_Description of the task_
Below are several records. Retype exactly those lines running from the one with "contains_char c s'" through the one with "(** * Errors and the state-and-error monad *)", end lines included, and no others.

****

(** * Aqua Voice: the transcript-to-keystroke reconciler and the session
      controller of [aqua_voice.py] and [aqua_voice_app.py]

    A shallow embedding of the two entry points of the repository:

    - [AquaVoice]     (src/aqua_voice.py): live typing, interim results on;
    - [AquaVoiceApp]  (src/aqua_voice_app.py): menu-bar app, final results
      only, transcripts handed to a consumer thread through a queue.

    Python objects become records, a method becomes a function from the
    object's state to its next state, and every call that leaves the
    process (keyboard controller, pbcopy, Deepgram websocket, PyAudio,
    thread creation) is appended to an effect trace carried in the state.
    The answers of the outside world (does [connection.start] return True,
    does [audio.open] raise, ...) are read from an environment record.

    Modelling assumptions, fixed here once:
    - a Python [str] is a [string]; one [ascii] stands for one character
      (a code point below 256), so [len] is [String.length];
    - the keyboard controller and [pbcopy] do not raise;
    - [time.sleep], [print], logging and the menu-bar title are left out;
    - the methods are run one after the other (the [with self.lock] guard is
      the atomic test-and-set at the head of each method). *)

From Stdlib Require Import String Ascii List Arith Bool Lia.
Import ListNotations.
Open Scope string_scope.
Open Scope nat_scope.
Open Scope list_scope.

(** ** Python string operations used by the source *)

(** Truth value of a [str] / of a list: non-empty. *)
Definition truthy (s : string) : bool :=
  match s with
  | EmptyString => false
  | String _ _ => true
  end.
(** * The xdg-app deployment store (common/xdg-app-dir.c)

  A shallow embedding of the deployment store and of the properties its
  specification states about it.

  Conventions of the model.
  - C strings are [string]s (sequences of bytes); [strlen] is
    [String.length] and [strcmp] is the byte-wise lexicographic order.
  - The file system is modelled by its directory trees: a directory is the
    list of its entries in enumeration order.  An operation that works in
    the deploy base of a ref sees the node found at [<basedir>/<ref>].
  - Fallible code runs in a state-and-error monad; the error is the kind
    of the [GError] the C code sets.
  - GLib, GIO, libgsystem and OSTree are outside the repository; they are
    modelled by what their documentation promises, system calls by POSIX.
    I/O failures that do not come from the shape of the file system
    (EIO, EACCES, ENOSPC, cancellation) are not modelled.
  - Where files/.ref of a checkout is opened, the path is walked as the
    kernel walks it, through the symbolic links of the tree at hand; where
    it leaves that tree, the world outside answers. *)

From Stdlib Require Import String Ascii List ZArith NArith Lia Bool Arith.
From Stdlib Require Import Sorting.Sorted Sorting.Permutation.
Import ListNotations.

Local Open Scope string_scope.
Local Open Scope list_scope.

(* ================================================================== *)
(** * C strings *)

Definition strlen (s : string) : nat := String.length s.

(** [strcmp a b]: the sign of the comparison of [a] and [b] as sequences
    of unsigned bytes. *)
Definition strcmp (a b : string) : comparison := String.compare a b.

Definition streq (a b : string) : bool := String.eqb a b.

Definition g_str_has_prefix (str prefix : string) : bool :=
  String.prefix prefix str.

Definition g_str_has_suffix (str suffix : string) : bool :=
  let n := String.length str in
  let m := String.length suffix in
  if Nat.ltb n m then false
  else String.eqb (String.substring (n - m) m str) suffix.

(** [g_strndup s n]: the first [n] bytes of [s]. *)
Definition g_strndup (s : string) (n : nat) : string :=
  String.substring 0 n s.

(** The first byte of a string, [None] for the empty string (the
    terminating NUL in C). *)
Definition first_char (s : string) : option ascii :=
  match s with
  | EmptyString => None
  | String c _ => Some c
  end.

Definition starts_with_dot (s : string) : bool :=
  match first_char s with
  | Some c => Ascii.eqb c "."
  | None => false
  end.

Fixpoint contains_char (c : ascii) (s : string) : bool :=
  match s with
  | EmptyString => false
  | String d s' => Ascii.eqb c d || contains_char c s'
  end.

Definition g_ascii_isdigit (c : ascii) : bool :=
  let n := nat_of_ascii c in Nat.leb 48 n && Nat.leb n 57.

Definition g_ascii_isalpha (c : ascii) : bool :=
  let n := nat_of_ascii c in
  (Nat.leb 65 n && Nat.leb n 90) || (Nat.leb 97 n && Nat.leb n 122).

Definition g_ascii_isalnum (c : ascii) : bool :=
  g_ascii_isalpha c || g_ascii_isdigit c.


(* ================================================================== *)
(** * Errors and the state-and-error monad *)

(** The error kinds the store sets or passes through. *)
Inductive GError : Type :=
| G_IO_ERROR_FAILED
| G_IO_ERROR_NOT_FOUND
| G_IO_ERROR_EXISTS
| G_IO_ERROR_IS_DIRECTORY
| G_IO_ERROR_NOT_DIRECTORY
| G_IO_ERROR_NOT_REGULAR_FILE
| G_IO_ERROR_NOT_EMPTY
| G_IO_ERROR_INVALID_ARGUMENT
| G_IO_ERROR_TOO_MANY_LINKS
| G_IO_ERROR_TOO_MANY_OPEN_FILES
| G_KEY_FILE_ERROR
| XDG_APP_DIR_ERROR_ALREADY_DEPLOYED
| XDG_APP_DIR_ERROR_ALREADY_UNDEPLOYED
| XDG_APP_DIR_ERROR_NOT_DEPLOYED.

Definition GError_eqb (a b : GError) : bool :=
match a, b with
| G_IO_ERROR_FAILED, G_IO_ERROR_FAILED
| G_IO_ERROR_NOT_FOUND, G_IO_ERROR_NOT_FOUND
| G_IO_ERROR_EXISTS, G_IO_ERROR_EXISTS
| G_IO_ERROR_IS_DIRECTORY, G_IO_ERROR_IS_DIRECTORY
| G_IO_ERROR_NOT_DIRECTORY, G_IO_ERROR_NOT_DIRECTORY
| G_IO_ERROR_NOT_REGULAR_FILE, G_IO_ERROR_NOT_REGULAR_FILE
| G_IO_ERROR_NOT_EMPTY, G_IO_ERROR_NOT_EMPTY
| G_IO_ERROR_INVALID_ARGUMENT, G_IO_ERROR_INVALID_ARGUMENT
| G_IO_ERROR_TOO_MANY_LINKS, G_IO_ERROR_TOO_MANY_LINKS
| G_KEY_FILE_ERROR, G_KEY_FILE_ERROR
| XDG_APP_DIR_ERROR_ALREADY_DEPLOYED, XDG_APP_DIR_ERROR_ALREADY_DEPLOYED
| XDG_APP_DIR_ERROR_ALREADY_UNDEPLOYED, XDG_APP_DIR_ERROR_ALREADY_UNDEPLOYED
| XDG_APP_DIR_ERROR_NOT_DEPLOYED, XDG_APP_DIR_ERROR_NOT_DEPLOYED => true
| _, _ => false
end.
(** * Retrieval pipeline: ingestion, embeddings and the session store

    A shallow embedding of the JavaScript services of the repository:
    - [Ingestion]: [IngestionService.removeDuplicates] and
      [IngestionService.chunkContent];
    - [Embeddings]: [EmbeddingsService.generateEmbeddings],
      [generateBatchEmbeddings] and [cosineSimilarity];
    - [Sessions]: [SessionManager] over Redis or the in-memory fallback map.

    JavaScript strings are sequences of UTF-16 code units, numbers used as
    indices and counters are integers, embedding components are binary64
    floats.  Asynchronous calls are sequential in the source (every call is
    awaited), so they are modelled as state passing; [throw] and [try/catch]
    are modelled by the [outcome] type.  Logging is not modelled. *)

From Stdlib Require Import ZArith NArith List String Ascii Floats Lia DecimalNat.
From Equations Require Import Equations.
From stdpp Require Import base list gmap.

Set Default Proof Using "Type".

(** ** JavaScript values and built-ins used by the services *)

Module JS.

(** A string is the list of its UTF-16 code units. *)
Abbreviation jsstring := (list N).

Definition str (s : string) : jsstring :=
  N_of_ascii <$> list_ascii_of_string s.

(** ECMAScript [WhiteSpace] and [LineTerminator] code points: what
    [String.prototype.trim] strips. *)
Definition isWhiteSpace (c : N) : bool :=
  bool_decide (c ∈ [0x09; 0x0A; 0x0B; 0x0C; 0x0D; 0x20; 0xA0; 0x1680; 0x2028;
                    0x2029; 0x202F; 0x205F; 0x3000; 0xFEFF]%N)
  || ((0x2000 <=? c)%N && (c <=? 0x200A)%N).

Fixpoint trimStart (s : jsstring) : jsstring :=
  match s with
  | [] => []
  | c :: s' => if isWhiteSpace c then trimStart s' else s
  end.

Definition trimEnd (s : jsstring) : jsstring :=
  reverse (trimStart (reverse s)).

Definition trim (s : jsstring) : jsstring := trimEnd (trimStart s).

(** [s.split(sep)] for a separator of one code unit; the empty string
    splits into one empty piece. *)
Fixpoint split (sep : N) (s : jsstring) : list jsstring :=
  match s with
  | [] => [[]]
  | c :: s' =>
      if (c =? sep)%N then [] :: split sep s'
      else match split sep s' with
           | w :: ws => (c :: w) :: ws
           | [] => [[c]]
           end
  end.

(** [a.join(sep)] *)
Fixpoint join (sep : jsstring) (a : list jsstring) : jsstring :=
  match a with
  | [] => []
  | [w] => w
  | w :: ws => w ++ sep ++ join sep ws
  end.

(** Relative index of [Array.prototype.slice] and [splice]: negative
    indices count from the end, everything is clamped to [0, len]. *)
Definition relIndex (len k : Z) : Z :=
  if (k <? 0)%Z then Z.max (len + k) 0 else Z.min k len.

(** [a.slice(start, end)] *)
Definition slice {A} (a : list A) (start end_ : Z) : list A :=
  let len := Z.of_nat (length a) in
  let k := relIndex len start in
  let final := relIndex len end_ in
  take (Z.to_nat (final - k)) (drop (Z.to_nat k) a).

(** [a.splice(start, deleteCount)]: the array that is left. *)
Definition splice {A} (a : list A) (start deleteCount : Z) : list A :=
  let len := Z.of_nat (length a) in
  let k := relIndex len start in
  let dc := Z.min (Z.max deleteCount 0) (len - k) in
  take (Z.to_nat k) a ++ drop (Z.to_nat (k + dc)) a.

(** [s.substring(start, end)]: arguments clamped to [0, len] and swapped
    when out of order. *)
Definition substring (s : jsstring) (start end_ : Z) : jsstring :=
  let len := Z.of_nat (length s) in
  let a := Z.min (Z.max start 0) len in
  let b := Z.min (Z.max end_ 0) len in
  take (Z.to_nat (Z.max a b - Z.min a b)) (drop (Z.to_nat (Z.min a b)) s).

(** [s.startsWith(p)] *)
Fixpoint startsWith (p s : jsstring) : bool :=
  match p, s with
  | [], _ => true
  | _ :: _, [] => false
  | a :: p', b :: s' => (a =? b)%N && startsWith p' s'
  end.

(** [s.replace(pat, rep)] for a string pattern: the first occurrence. *)
Fixpoint replace (pat rep s : jsstring) : jsstring :=
  if startsWith pat s then rep ++ drop (length pat) s
  else match s with
       | [] => []
       | c :: s' => c :: replace pat rep s'
       end.

(** What a call produces: a value, or a thrown error. *)
Inductive error :=
| AxiosError        (* the HTTP request was rejected *)
| InvalidFormat     (* Error("Invalid response format from Jina API") *)
| TypeError         (* property access on undefined, call of a non-function *)
| LengthMismatch    (* Error("Vectors must have the same length") *)
| RedisError.       (* the Redis server refused a command *)

Inductive outcome (A : Type) :=
| Ok (a : A)
| Throw (e : error).
Arguments Ok {A} a.
Arguments Throw {A} e.

(** Sequential code over a mutable state [St] that may throw. *)
Definition M (St A : Type) : Type := St -> outcome A * St.

Definition ret {St A} (a : A) : M St A := fun st => (Ok a, st).

Definition throw {St A} (e : error) : M St A := fun st => (Throw e, st).

Definition bind {St A B} (m : M St A) (k : A -> M St B) : M St B :=
  fun st =>
    match m st with
    | (Ok a, st') => k a st'
    | (Throw e, st') => (Throw e, st')
    end.

(** [try { m } catch (error) { h error }] *)
Definition try_catch {St A} (m : M St A) (h : error -> M St A) : M St A :=
  fun st =>
    match m st with
    | (Ok a, st') => (Ok a, st')
    | (Throw e, st') => h e st'
    end.

Definition get {St} : M St St := fun st => (Ok st, st).

Definition put {St} (st : St) : M St unit := fun _ => (Ok tt, st).

End JS.

Export JS.

Declare Scope js_scope.
Delimit Scope js_scope with js.
Notation "x <- m ;; k" := (bind m (fun x => k))
  (at level 100, m at next level, right associativity) : js_scope.
Notation "m ;;; k" := (bind m (fun _ => k))
  (at level 100, right associativity) : js_scope.

(** ** Ingestion: deduplication and chunking *)

Module Ingestion.

(** The article shape produced by the fetchers. *)
Record Article := {
  title : jsstring;
  content : jsstring;
  url : jsstring;
  source : jsstring;
  publishedAt : jsstring;
  author : option jsstring;
  description : option jsstring;
  image : option jsstring
}.

Section RemoveDuplicates.
(** [String.prototype.toLowerCase] follows the Unicode case tables; the
    deduplicator is modelled for any such function. *)
Variable toLowerCase : jsstring -> jsstring.

(** [article.title.toLowerCase().substring(0, 50)] *)
Definition normalizedKey (article : Article) : jsstring :=
  substring (toLowerCase (title article)) 0 50.

(** The callback of [articles.filter], threaded with the [seen] set. *)
Fixpoint filterSeen (seen : gset jsstring) (articles : list Article)
  : list Article :=
  match articles with
  | [] => []
  | article :: rest =>
      let key := normalizedKey article in
      if decide (key ∈ seen) then filterSeen seen rest
      else article :: filterSeen ({[ key ]} ∪ seen) rest
  end.

Definition removeDuplicates (articles : list Article) : list Article :=
  filterSeen ∅ articles.
End RemoveDuplicates.

(** ASCII lower-casing, the restriction of [toLowerCase] to ASCII titles. *)
Definition asciiLower (s : jsstring) : jsstring :=
  (fun c => if (65 <=? c)%N && (c <=? 90)%N then (c + 32)%N else c) <$> s.

Definition space : N := 32.

(** The [for] loop of [chunkContent]; [step] is [maxChunkSize - overlap].
    With [step <= 0] the index never passes [words.length] and the loop
    does not end: [None]. *)
Equations? chunkLoop (words : list jsstring) (maxChunkSize step : Z)
    (i : Z) (chunks : list jsstring) : option (list jsstring)
    by wf (Z.to_nat (Z.of_nat (length words) - i)) lt :=
  chunkLoop words maxChunkSize step i chunks
    with Z_lt_dec i (Z.of_nat (length words)) := {
    | right _ => Some chunks
    | left _ with Z_lt_dec 0 step := {
        | right _ => None
        | left _ =>
            let chunk := join [space] (slice words i (i + maxChunkSize)) in
            chunkLoop words maxChunkSize step (i + step)
              (match trim chunk with
               | [] => chunks
               | _ :: _ => chunks ++ [trim chunk]
               end) } }.
Proof. lia. Qed.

****

_Result of the task_
  | String d s' => Ascii.eqb c d || contains_char c s'
  end.

Definition g_ascii_isdigit (c : ascii) : bool :=
  let n := nat_of_ascii c in Nat.leb 48 n && Nat.leb n 57.

Definition g_ascii_isalpha (c : ascii) : bool :=
  let n := nat_of_ascii c in
  (Nat.leb 65 n && Nat.leb n 90) || (Nat.leb 97 n && Nat.leb n 122).

Definition g_ascii_isalnum (c : ascii) : bool :=
  g_ascii_isalpha c || g_ascii_isdigit c.


(* ================================================================== *)
(** * Errors and the state-and-error monad *)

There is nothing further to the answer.